• REQUIRED WORK:
Your answer should consist of the lines in the data below that contain "restj".

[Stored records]
>>>

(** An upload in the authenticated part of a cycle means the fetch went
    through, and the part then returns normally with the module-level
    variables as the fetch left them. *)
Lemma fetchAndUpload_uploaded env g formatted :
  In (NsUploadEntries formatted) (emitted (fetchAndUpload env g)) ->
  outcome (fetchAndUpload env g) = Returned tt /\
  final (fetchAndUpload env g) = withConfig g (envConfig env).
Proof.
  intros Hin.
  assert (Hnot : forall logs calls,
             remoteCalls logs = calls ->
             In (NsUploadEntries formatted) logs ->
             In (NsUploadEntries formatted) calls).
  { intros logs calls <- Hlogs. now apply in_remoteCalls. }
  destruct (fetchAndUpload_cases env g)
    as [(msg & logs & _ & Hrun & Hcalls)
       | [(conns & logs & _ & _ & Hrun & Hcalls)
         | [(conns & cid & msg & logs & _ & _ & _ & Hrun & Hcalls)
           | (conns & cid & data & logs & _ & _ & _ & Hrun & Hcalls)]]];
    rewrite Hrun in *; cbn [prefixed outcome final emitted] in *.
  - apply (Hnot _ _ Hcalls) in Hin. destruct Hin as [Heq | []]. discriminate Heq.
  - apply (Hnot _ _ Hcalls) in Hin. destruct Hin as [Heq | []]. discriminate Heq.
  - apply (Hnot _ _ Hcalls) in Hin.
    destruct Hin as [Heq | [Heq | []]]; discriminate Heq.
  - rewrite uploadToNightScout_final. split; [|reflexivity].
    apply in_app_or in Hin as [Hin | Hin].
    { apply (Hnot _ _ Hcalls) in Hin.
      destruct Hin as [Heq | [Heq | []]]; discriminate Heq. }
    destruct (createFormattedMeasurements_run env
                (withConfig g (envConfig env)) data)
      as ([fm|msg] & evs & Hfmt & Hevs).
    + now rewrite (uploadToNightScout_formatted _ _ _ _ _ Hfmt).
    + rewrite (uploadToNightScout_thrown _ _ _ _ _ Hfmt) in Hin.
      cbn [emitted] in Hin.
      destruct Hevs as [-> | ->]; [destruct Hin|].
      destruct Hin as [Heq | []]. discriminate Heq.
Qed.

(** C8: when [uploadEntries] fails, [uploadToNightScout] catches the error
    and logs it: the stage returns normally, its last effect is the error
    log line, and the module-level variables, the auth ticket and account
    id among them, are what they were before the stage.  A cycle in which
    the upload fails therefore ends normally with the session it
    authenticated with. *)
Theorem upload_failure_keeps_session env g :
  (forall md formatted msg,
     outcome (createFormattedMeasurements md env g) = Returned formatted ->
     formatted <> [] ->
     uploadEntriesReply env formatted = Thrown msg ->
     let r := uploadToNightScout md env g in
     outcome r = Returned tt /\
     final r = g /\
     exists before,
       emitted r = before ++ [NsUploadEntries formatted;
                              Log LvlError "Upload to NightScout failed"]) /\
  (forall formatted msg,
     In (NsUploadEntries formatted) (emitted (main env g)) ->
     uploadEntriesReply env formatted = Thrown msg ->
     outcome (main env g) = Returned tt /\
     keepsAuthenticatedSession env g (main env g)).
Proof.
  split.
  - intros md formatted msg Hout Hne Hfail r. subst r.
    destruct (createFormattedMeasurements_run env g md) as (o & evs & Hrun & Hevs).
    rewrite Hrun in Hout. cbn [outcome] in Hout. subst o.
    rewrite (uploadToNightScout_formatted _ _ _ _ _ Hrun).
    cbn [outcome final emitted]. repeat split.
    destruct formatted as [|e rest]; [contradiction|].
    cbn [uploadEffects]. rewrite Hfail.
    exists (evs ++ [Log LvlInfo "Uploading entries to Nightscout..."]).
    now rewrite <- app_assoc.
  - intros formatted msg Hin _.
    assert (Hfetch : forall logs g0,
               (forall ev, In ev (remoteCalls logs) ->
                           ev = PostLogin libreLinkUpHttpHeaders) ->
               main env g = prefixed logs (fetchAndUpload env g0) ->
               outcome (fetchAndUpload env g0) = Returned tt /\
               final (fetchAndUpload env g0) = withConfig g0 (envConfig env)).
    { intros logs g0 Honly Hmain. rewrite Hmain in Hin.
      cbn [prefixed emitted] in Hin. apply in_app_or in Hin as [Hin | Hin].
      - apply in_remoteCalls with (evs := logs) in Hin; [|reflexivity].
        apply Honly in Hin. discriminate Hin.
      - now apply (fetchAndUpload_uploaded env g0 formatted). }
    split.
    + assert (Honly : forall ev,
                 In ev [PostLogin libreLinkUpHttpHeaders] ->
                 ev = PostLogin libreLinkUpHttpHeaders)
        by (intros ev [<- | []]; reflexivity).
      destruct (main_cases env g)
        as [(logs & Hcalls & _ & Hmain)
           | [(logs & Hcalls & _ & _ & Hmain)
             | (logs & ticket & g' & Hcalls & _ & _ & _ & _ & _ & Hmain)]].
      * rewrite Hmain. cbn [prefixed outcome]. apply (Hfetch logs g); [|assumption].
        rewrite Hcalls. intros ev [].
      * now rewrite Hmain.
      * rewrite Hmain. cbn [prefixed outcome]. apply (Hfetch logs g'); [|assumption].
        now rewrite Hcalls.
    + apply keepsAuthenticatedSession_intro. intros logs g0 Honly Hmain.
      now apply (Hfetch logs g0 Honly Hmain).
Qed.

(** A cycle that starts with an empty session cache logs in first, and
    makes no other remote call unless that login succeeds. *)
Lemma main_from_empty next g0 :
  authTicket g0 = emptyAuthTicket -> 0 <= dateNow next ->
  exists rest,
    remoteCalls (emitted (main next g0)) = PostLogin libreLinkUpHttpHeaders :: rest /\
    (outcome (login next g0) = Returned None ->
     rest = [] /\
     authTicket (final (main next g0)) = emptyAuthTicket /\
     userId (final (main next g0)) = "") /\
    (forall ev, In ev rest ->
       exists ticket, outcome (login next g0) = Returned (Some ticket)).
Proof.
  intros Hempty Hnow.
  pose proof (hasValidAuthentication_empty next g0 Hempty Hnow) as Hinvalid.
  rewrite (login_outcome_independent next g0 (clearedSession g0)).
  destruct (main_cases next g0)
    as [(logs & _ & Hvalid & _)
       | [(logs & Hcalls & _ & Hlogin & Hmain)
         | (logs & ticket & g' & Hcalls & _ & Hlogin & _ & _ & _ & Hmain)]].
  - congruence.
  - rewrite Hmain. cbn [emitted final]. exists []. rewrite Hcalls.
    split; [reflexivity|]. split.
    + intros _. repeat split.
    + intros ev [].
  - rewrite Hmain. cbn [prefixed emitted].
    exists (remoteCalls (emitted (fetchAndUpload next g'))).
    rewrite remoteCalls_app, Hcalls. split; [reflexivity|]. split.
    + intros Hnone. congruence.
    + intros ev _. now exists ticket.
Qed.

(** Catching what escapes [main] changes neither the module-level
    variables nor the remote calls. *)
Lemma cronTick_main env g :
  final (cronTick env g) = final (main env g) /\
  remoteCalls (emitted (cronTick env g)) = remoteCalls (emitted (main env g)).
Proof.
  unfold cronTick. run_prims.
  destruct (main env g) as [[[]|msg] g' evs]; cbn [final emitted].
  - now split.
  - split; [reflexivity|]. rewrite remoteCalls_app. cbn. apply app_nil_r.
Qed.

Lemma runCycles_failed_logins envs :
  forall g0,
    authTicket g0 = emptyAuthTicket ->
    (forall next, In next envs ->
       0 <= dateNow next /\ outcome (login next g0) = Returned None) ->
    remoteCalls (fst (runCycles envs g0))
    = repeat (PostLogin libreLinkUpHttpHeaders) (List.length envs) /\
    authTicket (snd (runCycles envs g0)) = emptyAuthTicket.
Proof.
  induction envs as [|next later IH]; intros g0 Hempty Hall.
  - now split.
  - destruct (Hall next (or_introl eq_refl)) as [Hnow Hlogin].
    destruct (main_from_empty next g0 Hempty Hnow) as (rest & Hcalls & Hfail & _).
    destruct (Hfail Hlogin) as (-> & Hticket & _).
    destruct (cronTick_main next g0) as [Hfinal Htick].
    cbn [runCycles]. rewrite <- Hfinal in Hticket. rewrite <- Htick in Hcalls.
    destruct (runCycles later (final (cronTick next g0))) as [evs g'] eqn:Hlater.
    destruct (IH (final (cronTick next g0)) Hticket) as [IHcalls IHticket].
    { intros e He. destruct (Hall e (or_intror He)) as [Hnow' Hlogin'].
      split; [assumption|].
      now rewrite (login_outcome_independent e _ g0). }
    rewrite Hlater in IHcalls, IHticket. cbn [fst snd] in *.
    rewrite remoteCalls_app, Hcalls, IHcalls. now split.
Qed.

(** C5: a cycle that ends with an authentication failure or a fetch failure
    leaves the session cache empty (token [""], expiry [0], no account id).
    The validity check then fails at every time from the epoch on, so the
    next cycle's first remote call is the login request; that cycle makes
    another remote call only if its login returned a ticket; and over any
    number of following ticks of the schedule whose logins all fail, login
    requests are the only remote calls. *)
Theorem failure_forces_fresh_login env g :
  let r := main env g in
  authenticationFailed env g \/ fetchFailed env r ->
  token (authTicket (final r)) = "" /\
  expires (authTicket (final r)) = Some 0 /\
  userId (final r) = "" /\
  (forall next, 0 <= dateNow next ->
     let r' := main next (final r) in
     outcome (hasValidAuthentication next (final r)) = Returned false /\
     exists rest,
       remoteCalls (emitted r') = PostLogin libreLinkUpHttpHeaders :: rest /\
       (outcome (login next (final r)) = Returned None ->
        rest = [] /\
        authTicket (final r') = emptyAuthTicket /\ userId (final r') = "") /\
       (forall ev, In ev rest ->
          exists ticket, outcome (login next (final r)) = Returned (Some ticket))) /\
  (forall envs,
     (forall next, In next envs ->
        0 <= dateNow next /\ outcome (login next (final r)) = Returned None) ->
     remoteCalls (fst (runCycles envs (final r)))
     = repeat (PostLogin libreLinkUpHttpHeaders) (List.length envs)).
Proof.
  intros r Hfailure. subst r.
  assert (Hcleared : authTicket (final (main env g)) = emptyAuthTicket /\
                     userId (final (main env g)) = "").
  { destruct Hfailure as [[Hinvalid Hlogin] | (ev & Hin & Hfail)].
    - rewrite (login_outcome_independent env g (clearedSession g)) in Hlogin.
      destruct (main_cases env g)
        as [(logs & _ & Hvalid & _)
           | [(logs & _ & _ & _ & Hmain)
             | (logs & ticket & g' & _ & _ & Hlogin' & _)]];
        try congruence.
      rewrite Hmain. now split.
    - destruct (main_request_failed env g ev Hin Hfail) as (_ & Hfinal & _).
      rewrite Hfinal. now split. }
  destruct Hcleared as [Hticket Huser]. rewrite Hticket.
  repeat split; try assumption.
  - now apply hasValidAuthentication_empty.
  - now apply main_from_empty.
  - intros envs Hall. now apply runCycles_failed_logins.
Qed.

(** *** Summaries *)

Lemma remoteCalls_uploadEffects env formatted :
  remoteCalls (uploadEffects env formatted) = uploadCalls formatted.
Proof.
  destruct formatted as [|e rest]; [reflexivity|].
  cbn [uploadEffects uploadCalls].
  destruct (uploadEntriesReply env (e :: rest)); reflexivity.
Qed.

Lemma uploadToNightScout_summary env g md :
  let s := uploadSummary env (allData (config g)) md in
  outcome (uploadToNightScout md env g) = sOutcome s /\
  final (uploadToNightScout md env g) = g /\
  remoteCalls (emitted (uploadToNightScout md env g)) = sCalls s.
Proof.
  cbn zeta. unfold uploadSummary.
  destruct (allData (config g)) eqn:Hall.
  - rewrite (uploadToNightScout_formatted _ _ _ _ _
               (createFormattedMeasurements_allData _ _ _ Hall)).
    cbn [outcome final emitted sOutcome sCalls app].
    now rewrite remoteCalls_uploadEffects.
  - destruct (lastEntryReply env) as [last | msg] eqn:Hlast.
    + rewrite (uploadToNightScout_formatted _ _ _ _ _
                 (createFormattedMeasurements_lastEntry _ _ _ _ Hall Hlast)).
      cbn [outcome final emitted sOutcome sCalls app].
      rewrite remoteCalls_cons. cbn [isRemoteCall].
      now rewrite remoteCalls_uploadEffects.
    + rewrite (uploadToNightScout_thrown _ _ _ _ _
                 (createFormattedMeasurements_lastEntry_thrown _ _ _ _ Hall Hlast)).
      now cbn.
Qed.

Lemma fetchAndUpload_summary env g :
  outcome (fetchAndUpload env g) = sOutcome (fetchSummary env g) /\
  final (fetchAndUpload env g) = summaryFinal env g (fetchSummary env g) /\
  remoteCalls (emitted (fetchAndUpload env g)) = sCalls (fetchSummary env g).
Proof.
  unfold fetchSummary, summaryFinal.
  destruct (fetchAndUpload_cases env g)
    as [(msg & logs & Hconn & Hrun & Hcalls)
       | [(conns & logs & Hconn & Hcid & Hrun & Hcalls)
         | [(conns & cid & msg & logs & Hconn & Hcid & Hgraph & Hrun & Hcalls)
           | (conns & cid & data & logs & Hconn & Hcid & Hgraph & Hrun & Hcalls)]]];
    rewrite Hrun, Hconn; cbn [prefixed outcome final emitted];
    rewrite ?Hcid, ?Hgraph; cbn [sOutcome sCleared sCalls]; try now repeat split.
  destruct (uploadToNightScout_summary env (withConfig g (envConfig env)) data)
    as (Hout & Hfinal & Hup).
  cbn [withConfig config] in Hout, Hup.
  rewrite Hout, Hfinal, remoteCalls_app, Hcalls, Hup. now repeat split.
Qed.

<<<
>>>

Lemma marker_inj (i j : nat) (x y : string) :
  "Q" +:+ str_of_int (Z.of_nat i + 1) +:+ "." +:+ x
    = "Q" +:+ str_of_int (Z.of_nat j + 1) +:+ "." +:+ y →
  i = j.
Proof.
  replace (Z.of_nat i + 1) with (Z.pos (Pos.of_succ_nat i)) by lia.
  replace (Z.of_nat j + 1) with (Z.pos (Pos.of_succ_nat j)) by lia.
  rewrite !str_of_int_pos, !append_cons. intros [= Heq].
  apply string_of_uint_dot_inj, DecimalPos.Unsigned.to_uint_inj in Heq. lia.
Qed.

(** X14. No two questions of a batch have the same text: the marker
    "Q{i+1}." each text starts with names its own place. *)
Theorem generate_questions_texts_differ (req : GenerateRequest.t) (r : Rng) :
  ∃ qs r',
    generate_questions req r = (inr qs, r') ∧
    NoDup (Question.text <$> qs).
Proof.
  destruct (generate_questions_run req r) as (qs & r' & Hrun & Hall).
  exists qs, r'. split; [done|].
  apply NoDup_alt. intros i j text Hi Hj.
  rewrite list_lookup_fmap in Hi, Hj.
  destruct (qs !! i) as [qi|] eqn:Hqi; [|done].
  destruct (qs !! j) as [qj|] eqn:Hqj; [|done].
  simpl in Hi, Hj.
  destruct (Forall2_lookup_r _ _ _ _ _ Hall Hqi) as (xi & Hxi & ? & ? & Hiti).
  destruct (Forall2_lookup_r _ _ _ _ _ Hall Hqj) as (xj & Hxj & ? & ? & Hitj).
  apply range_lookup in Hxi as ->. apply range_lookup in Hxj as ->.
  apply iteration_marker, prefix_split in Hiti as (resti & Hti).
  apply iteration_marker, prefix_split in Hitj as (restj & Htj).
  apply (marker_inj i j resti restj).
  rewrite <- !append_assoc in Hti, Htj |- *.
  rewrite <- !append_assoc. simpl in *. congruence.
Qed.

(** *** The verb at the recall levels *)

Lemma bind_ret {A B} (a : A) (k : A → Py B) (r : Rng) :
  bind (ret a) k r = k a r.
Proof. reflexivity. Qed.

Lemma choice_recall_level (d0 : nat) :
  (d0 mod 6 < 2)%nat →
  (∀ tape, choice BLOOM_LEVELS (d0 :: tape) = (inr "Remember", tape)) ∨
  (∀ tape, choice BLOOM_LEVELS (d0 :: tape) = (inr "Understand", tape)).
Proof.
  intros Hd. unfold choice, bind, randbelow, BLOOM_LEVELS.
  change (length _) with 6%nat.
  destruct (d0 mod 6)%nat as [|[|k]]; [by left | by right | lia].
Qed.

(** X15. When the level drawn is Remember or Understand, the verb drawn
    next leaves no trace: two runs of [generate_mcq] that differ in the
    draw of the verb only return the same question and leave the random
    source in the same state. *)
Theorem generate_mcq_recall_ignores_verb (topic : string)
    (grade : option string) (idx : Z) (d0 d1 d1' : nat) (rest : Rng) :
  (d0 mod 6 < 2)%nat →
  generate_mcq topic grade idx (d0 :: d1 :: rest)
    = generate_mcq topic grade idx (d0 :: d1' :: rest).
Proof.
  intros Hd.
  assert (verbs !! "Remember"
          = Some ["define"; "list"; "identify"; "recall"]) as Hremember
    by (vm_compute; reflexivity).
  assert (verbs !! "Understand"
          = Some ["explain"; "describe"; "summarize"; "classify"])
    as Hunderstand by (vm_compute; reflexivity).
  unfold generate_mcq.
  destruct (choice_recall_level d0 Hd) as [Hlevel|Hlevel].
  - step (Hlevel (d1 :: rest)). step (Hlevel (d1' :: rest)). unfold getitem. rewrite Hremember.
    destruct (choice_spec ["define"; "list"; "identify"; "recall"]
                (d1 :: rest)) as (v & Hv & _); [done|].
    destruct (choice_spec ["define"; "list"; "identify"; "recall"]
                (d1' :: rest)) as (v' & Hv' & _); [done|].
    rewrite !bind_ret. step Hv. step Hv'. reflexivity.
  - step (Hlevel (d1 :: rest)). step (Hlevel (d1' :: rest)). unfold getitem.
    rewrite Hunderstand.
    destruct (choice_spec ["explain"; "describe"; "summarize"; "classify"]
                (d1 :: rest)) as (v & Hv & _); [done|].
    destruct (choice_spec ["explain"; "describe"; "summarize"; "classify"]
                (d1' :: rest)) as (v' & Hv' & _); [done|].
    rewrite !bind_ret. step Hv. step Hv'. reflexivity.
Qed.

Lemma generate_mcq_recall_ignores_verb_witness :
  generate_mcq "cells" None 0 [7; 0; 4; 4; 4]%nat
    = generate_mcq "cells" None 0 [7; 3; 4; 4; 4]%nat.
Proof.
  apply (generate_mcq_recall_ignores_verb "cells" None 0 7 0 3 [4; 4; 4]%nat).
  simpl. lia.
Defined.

<<<

• RESULT FOR THIS TASK:
  apply iteration_marker, prefix_split in Hitj as (restj & Htj).
  apply (marker_inj i j resti restj).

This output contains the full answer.